Records from a dataset:
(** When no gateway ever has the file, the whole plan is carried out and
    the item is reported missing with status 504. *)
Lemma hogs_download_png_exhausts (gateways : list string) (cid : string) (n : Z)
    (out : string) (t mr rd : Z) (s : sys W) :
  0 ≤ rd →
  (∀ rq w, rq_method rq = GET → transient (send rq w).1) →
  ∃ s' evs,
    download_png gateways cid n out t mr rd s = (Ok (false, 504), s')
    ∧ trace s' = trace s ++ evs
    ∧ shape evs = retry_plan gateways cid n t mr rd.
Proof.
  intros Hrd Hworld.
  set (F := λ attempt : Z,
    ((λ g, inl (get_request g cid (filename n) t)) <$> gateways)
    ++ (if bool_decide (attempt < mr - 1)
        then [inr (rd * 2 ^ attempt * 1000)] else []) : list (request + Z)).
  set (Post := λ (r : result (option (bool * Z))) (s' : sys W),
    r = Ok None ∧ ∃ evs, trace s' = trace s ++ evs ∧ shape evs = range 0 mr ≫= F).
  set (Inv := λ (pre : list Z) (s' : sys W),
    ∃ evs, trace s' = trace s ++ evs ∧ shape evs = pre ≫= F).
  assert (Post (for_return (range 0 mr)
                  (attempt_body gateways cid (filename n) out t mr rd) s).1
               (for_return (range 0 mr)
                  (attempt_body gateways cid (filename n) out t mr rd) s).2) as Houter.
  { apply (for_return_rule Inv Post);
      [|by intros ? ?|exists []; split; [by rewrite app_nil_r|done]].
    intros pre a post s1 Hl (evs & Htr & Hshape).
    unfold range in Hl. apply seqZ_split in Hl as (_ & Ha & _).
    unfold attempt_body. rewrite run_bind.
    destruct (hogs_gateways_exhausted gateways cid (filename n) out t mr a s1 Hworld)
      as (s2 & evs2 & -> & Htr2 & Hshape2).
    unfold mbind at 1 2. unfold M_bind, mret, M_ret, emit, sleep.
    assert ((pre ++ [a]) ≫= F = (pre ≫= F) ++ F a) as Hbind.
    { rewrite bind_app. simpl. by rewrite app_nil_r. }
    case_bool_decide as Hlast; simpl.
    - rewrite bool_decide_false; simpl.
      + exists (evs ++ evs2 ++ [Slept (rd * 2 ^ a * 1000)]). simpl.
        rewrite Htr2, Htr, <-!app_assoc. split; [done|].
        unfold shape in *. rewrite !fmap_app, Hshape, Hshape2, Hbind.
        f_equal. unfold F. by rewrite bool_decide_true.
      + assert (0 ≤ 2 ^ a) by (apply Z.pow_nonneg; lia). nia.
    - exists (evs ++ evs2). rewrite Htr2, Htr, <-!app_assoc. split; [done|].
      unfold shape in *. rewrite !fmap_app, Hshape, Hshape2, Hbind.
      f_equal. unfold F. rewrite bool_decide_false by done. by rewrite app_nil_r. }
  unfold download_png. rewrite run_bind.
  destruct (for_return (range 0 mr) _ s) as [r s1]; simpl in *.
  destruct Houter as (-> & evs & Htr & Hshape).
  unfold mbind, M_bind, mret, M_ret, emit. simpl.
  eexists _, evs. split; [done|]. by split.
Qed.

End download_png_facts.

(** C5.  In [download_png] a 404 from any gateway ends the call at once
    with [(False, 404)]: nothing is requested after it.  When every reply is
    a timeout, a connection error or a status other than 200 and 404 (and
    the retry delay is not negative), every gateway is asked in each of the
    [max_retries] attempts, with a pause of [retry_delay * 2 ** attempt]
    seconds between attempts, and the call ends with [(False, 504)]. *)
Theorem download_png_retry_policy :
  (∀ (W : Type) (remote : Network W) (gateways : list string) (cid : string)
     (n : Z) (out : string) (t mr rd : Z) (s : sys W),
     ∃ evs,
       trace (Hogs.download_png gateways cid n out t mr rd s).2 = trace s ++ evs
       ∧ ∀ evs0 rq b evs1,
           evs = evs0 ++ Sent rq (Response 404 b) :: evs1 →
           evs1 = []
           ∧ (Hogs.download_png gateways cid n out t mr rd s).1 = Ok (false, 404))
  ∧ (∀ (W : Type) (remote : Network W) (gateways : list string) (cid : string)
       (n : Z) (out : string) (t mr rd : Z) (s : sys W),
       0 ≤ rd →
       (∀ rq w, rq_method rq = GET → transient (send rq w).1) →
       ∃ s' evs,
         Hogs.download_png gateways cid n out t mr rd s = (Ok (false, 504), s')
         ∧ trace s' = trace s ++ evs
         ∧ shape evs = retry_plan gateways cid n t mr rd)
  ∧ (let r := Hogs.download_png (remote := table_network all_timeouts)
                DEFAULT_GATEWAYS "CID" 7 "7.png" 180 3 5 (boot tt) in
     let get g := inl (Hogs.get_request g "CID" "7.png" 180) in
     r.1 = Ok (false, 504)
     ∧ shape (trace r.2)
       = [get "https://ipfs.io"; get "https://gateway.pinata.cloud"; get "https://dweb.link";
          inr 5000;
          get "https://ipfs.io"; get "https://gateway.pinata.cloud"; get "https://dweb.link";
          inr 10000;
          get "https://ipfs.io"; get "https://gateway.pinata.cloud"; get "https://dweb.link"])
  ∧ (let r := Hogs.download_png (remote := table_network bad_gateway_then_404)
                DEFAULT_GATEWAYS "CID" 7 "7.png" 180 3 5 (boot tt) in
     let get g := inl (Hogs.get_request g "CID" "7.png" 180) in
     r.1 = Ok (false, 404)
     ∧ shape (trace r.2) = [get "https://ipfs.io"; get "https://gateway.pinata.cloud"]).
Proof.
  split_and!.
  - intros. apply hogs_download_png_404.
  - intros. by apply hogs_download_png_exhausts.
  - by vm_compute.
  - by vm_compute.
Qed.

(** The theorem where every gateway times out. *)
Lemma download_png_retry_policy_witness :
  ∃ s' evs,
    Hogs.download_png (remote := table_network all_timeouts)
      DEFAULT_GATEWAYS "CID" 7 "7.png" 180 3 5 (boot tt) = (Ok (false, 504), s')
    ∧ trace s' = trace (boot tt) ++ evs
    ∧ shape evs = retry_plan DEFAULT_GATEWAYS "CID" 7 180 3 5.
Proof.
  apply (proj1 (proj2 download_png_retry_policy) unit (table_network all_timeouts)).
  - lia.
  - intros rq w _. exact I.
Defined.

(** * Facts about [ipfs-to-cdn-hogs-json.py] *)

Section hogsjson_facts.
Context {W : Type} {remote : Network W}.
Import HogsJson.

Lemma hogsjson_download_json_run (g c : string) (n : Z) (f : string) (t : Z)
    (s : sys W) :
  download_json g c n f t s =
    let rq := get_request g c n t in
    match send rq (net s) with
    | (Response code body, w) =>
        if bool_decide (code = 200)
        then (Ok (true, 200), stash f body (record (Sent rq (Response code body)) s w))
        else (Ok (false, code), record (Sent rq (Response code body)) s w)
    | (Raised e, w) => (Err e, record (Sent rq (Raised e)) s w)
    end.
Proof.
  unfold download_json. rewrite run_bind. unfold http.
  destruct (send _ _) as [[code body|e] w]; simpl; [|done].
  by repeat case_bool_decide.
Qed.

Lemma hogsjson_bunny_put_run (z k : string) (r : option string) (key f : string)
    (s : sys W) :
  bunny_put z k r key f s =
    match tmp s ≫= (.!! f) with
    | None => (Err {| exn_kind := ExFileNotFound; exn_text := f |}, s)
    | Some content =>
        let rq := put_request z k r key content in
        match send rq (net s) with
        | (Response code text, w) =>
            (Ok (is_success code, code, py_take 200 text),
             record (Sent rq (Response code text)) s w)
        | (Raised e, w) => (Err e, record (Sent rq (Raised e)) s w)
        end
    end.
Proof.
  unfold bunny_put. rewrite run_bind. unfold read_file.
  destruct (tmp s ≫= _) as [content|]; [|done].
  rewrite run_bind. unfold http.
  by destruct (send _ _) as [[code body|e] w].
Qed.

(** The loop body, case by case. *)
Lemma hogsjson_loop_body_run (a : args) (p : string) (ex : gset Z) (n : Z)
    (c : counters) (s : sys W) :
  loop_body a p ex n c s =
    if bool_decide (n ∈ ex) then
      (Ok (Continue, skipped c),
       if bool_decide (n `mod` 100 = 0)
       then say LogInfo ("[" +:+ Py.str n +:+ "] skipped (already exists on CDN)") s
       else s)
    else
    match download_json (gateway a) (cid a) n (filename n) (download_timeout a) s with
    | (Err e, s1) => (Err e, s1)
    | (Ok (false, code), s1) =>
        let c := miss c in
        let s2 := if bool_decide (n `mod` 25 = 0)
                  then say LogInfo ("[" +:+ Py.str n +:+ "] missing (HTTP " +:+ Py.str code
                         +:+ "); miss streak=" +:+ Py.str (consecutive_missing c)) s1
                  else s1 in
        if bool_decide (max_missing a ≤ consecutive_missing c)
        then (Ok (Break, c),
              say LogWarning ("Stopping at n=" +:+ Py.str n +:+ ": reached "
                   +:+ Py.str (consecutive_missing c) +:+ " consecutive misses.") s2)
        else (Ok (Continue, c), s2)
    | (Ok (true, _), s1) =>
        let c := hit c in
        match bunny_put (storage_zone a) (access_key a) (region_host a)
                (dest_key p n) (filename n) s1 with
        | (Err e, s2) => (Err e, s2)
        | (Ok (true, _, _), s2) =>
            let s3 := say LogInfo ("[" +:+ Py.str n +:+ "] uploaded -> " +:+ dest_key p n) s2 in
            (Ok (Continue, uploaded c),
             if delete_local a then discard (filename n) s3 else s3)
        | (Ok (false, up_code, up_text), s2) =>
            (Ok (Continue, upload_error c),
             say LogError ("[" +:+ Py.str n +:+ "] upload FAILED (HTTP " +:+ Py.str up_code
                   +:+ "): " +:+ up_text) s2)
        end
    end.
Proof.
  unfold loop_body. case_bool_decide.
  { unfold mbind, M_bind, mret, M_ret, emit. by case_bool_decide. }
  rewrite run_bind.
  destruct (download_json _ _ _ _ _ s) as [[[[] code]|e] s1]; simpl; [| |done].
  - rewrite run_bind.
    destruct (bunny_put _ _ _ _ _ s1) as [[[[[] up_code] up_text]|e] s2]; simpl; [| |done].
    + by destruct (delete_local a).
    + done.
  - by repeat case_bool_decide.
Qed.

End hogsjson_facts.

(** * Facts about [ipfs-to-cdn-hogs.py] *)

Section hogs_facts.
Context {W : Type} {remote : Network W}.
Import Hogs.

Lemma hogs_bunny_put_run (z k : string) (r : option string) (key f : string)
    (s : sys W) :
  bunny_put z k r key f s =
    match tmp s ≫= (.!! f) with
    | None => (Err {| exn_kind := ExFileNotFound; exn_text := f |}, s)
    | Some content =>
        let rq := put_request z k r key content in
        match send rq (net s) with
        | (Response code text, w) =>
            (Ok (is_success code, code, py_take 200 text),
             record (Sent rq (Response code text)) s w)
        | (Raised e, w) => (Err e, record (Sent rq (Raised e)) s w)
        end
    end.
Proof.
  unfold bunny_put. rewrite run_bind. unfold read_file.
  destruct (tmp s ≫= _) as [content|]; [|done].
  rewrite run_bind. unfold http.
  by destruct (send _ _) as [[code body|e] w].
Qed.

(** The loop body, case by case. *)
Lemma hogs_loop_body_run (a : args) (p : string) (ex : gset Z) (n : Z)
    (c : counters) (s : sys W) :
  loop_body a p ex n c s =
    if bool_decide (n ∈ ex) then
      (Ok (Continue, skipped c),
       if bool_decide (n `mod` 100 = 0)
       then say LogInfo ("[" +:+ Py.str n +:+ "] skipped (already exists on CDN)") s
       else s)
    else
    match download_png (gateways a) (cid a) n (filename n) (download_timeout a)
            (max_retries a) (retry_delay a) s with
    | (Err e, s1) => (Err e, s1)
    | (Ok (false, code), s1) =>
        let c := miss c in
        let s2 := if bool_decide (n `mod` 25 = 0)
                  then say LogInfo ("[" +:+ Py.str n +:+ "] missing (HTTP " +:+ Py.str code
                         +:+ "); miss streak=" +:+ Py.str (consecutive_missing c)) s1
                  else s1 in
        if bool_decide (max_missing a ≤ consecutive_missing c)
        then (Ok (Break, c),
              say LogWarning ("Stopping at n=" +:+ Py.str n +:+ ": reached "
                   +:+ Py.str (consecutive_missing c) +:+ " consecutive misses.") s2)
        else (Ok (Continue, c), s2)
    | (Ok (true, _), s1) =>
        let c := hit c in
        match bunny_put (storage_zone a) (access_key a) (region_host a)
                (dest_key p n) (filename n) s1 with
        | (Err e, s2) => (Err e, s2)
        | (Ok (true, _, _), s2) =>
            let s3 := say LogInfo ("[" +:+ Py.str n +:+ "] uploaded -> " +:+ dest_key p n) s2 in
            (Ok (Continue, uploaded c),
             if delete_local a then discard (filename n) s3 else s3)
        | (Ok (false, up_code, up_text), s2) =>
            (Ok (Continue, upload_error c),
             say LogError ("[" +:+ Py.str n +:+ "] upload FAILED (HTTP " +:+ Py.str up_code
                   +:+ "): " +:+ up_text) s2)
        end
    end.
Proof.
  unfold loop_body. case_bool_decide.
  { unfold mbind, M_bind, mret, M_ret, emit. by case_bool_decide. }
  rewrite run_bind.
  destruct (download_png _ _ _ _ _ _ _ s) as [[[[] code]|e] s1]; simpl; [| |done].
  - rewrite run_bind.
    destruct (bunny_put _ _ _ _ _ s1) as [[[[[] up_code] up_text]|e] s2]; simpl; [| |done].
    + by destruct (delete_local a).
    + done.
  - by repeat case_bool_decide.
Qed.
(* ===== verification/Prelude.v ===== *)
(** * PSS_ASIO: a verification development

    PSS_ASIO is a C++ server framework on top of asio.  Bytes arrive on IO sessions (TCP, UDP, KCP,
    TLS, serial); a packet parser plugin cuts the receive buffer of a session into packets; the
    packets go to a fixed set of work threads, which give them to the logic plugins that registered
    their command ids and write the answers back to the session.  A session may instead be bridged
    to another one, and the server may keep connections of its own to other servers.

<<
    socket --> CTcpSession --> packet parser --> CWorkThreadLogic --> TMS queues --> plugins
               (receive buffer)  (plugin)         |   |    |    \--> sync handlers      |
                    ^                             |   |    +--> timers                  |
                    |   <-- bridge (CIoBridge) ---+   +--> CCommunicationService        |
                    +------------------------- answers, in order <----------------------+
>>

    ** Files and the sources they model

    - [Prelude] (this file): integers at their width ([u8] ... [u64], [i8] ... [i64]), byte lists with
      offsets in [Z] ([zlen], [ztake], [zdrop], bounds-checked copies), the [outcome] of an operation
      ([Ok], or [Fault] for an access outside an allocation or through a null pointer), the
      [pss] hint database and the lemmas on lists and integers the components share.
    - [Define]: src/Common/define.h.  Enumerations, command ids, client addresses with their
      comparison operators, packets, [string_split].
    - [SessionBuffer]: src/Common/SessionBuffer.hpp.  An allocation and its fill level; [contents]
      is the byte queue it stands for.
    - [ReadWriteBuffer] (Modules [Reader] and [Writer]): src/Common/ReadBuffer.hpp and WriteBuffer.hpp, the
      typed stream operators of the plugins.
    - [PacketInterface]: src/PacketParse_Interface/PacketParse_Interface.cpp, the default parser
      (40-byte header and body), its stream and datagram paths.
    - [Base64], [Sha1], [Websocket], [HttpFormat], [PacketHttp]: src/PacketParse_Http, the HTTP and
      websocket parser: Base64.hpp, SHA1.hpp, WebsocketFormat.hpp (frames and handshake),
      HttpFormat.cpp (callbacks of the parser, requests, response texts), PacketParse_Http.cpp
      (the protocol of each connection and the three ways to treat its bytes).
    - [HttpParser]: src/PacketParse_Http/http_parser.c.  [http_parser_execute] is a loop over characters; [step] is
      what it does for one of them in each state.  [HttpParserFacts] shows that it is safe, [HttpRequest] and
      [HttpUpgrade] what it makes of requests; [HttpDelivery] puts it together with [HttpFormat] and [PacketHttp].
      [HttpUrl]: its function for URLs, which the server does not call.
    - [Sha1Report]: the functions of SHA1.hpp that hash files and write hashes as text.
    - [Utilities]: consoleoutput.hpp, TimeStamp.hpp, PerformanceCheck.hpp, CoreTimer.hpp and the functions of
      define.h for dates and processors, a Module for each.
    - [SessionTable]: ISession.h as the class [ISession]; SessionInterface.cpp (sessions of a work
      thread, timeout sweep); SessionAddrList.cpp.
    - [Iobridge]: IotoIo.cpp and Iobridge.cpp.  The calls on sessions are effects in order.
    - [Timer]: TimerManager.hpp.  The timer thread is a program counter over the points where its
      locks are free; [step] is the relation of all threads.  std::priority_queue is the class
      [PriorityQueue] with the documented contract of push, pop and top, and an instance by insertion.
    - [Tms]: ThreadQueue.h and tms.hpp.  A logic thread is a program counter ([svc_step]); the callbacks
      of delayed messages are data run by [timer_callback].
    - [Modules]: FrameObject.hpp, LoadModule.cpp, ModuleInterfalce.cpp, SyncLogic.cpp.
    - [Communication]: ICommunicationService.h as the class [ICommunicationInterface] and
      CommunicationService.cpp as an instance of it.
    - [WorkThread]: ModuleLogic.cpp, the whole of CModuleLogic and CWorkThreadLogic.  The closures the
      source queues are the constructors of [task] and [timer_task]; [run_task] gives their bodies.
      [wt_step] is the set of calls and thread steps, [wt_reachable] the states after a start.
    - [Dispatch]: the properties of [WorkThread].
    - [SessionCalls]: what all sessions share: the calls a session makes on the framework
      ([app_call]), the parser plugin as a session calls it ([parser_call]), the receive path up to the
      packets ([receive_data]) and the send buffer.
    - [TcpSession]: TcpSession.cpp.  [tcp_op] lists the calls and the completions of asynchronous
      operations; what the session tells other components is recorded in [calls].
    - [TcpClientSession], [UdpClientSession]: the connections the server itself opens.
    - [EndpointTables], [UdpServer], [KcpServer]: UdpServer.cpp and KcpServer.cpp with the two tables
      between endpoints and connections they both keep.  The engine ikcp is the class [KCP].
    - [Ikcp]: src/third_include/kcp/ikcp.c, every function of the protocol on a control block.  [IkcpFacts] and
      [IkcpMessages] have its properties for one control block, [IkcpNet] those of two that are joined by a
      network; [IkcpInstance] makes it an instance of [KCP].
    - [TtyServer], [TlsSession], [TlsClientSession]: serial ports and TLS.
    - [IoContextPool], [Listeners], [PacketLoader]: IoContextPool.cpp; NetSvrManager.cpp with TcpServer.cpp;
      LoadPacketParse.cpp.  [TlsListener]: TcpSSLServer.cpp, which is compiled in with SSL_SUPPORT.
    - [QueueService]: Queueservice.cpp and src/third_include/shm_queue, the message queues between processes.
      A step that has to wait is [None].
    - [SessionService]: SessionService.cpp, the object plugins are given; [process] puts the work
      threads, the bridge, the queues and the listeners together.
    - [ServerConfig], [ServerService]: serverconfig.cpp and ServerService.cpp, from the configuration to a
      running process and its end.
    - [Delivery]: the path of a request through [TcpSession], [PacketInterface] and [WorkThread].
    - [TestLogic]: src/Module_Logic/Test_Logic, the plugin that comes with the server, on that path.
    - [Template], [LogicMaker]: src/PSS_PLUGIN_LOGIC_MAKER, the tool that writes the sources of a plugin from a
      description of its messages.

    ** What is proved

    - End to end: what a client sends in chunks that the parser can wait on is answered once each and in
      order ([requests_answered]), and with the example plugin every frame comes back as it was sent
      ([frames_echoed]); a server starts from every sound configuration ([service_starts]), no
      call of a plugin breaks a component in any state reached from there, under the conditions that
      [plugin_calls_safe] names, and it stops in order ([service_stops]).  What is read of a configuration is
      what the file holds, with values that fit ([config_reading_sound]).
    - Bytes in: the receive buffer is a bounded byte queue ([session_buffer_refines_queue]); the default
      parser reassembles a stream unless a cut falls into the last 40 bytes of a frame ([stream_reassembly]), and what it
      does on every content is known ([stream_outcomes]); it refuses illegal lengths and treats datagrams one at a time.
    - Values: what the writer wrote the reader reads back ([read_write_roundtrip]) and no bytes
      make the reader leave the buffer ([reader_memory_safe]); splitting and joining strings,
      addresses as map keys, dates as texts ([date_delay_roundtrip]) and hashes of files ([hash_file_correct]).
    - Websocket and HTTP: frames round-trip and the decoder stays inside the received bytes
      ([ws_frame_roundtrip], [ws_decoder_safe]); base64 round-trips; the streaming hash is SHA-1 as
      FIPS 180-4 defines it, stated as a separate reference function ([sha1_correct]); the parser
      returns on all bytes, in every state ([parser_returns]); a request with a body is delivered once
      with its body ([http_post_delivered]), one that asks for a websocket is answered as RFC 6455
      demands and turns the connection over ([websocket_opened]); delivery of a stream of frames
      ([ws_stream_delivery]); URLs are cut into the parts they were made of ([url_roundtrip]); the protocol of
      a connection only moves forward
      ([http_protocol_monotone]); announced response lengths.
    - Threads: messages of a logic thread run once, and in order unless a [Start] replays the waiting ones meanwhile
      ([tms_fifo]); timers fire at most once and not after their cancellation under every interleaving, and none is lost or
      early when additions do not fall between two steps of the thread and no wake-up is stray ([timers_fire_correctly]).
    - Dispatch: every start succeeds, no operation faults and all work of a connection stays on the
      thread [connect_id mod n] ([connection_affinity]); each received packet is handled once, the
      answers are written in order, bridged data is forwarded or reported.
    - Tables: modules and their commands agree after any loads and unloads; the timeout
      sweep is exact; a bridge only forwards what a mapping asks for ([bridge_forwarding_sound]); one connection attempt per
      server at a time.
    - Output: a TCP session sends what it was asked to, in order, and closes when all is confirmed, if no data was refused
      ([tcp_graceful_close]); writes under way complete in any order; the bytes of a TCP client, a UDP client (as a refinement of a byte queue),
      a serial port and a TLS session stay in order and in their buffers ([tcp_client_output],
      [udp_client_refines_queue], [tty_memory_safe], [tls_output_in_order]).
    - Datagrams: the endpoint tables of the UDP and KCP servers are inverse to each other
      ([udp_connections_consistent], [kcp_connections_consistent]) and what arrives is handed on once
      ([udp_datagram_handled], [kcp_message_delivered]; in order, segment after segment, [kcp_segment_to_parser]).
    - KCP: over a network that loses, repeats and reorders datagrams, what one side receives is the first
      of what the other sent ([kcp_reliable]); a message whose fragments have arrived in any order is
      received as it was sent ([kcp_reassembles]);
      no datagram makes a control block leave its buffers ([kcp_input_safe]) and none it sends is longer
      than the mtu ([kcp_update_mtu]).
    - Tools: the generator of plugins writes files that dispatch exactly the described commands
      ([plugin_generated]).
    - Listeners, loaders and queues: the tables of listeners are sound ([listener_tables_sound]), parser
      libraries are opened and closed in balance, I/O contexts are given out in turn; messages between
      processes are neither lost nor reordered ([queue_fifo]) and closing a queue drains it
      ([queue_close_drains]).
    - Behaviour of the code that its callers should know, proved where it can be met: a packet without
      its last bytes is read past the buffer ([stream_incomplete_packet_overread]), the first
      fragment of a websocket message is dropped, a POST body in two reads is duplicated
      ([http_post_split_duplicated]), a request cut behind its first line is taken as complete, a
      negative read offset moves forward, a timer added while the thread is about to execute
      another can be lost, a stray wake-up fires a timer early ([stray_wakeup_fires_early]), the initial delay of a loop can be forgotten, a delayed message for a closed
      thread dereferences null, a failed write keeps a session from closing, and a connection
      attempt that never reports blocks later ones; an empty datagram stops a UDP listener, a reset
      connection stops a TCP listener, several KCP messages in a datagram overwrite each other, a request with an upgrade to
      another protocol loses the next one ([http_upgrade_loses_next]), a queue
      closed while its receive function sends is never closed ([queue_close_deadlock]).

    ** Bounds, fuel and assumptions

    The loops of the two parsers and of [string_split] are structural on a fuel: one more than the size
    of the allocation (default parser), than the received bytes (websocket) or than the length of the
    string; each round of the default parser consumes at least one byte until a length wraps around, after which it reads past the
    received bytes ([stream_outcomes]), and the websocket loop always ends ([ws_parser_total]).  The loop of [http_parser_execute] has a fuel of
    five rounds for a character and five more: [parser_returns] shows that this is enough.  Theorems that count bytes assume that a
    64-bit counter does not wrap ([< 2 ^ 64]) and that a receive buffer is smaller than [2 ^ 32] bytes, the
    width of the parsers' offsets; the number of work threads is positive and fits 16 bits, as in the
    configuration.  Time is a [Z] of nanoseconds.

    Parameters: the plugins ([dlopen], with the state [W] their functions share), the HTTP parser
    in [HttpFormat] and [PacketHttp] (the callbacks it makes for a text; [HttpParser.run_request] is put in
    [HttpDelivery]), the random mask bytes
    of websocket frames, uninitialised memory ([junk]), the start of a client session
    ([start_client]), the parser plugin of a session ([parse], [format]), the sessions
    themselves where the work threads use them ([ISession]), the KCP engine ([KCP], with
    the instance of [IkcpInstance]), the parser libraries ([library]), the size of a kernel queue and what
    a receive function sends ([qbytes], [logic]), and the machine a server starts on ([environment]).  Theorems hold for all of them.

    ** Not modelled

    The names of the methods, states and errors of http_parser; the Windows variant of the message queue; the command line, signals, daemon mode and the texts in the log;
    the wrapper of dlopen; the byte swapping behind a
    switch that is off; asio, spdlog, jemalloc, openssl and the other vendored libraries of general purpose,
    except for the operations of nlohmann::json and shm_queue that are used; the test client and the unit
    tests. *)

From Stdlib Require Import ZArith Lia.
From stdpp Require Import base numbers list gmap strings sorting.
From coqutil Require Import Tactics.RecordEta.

— WORK TO BE COMPLETED —
In the entries above, one line contains "as (s2 & evs2 & -> & Htr2 & Hshape2)." and another contains "evs = evs0 ++". Reproduce exactly those two lines and the lines between them, nothing else.

— OUTPUT BELOW —
      as (s2 & evs2 & -> & Htr2 & Hshape2).
    unfold mbind at 1 2. unfold M_bind, mret, M_ret, emit, sleep.
    assert ((pre ++ [a]) ≫= F = (pre ≫= F) ++ F a) as Hbind.
    { rewrite bind_app. simpl. by rewrite app_nil_r. }
    case_bool_decide as Hlast; simpl.
    - rewrite bool_decide_false; simpl.
      + exists (evs ++ evs2 ++ [Slept (rd * 2 ^ a * 1000)]). simpl.
        rewrite Htr2, Htr, <-!app_assoc. split; [done|].
        unfold shape in *. rewrite !fmap_app, Hshape, Hshape2, Hbind.
        f_equal. unfold F. by rewrite bool_decide_true.
      + assert (0 ≤ 2 ^ a) by (apply Z.pow_nonneg; lia). nia.
    - exists (evs ++ evs2). rewrite Htr2, Htr, <-!app_assoc. split; [done|].
      unfold shape in *. rewrite !fmap_app, Hshape, Hshape2, Hbind.
      f_equal. unfold F. rewrite bool_decide_false by done. by rewrite app_nil_r. }
  unfold download_png. rewrite run_bind.
  destruct (for_return (range 0 mr) _ s) as [r s1]; simpl in *.
  destruct Houter as (-> & evs & Htr & Hshape).
  unfold mbind, M_bind, mret, M_ret, emit. simpl.
  eexists _, evs. split; [done|]. by split.
Qed.

End download_png_facts.

(** C5.  In [download_png] a 404 from any gateway ends the call at once
    with [(False, 404)]: nothing is requested after it.  When every reply is
    a timeout, a connection error or a status other than 200 and 404 (and
    the retry delay is not negative), every gateway is asked in each of the
    [max_retries] attempts, with a pause of [retry_delay * 2 ** attempt]
    seconds between attempts, and the call ends with [(False, 504)]. *)
Theorem download_png_retry_policy :
  (∀ (W : Type) (remote : Network W) (gateways : list string) (cid : string)
     (n : Z) (out : string) (t mr rd : Z) (s : sys W),
     ∃ evs,
       trace (Hogs.download_png gateways cid n out t mr rd s).2 = trace s ++ evs
       ∧ ∀ evs0 rq b evs1,
           evs = evs0 ++ Sent rq (Response 404 b) :: evs1 →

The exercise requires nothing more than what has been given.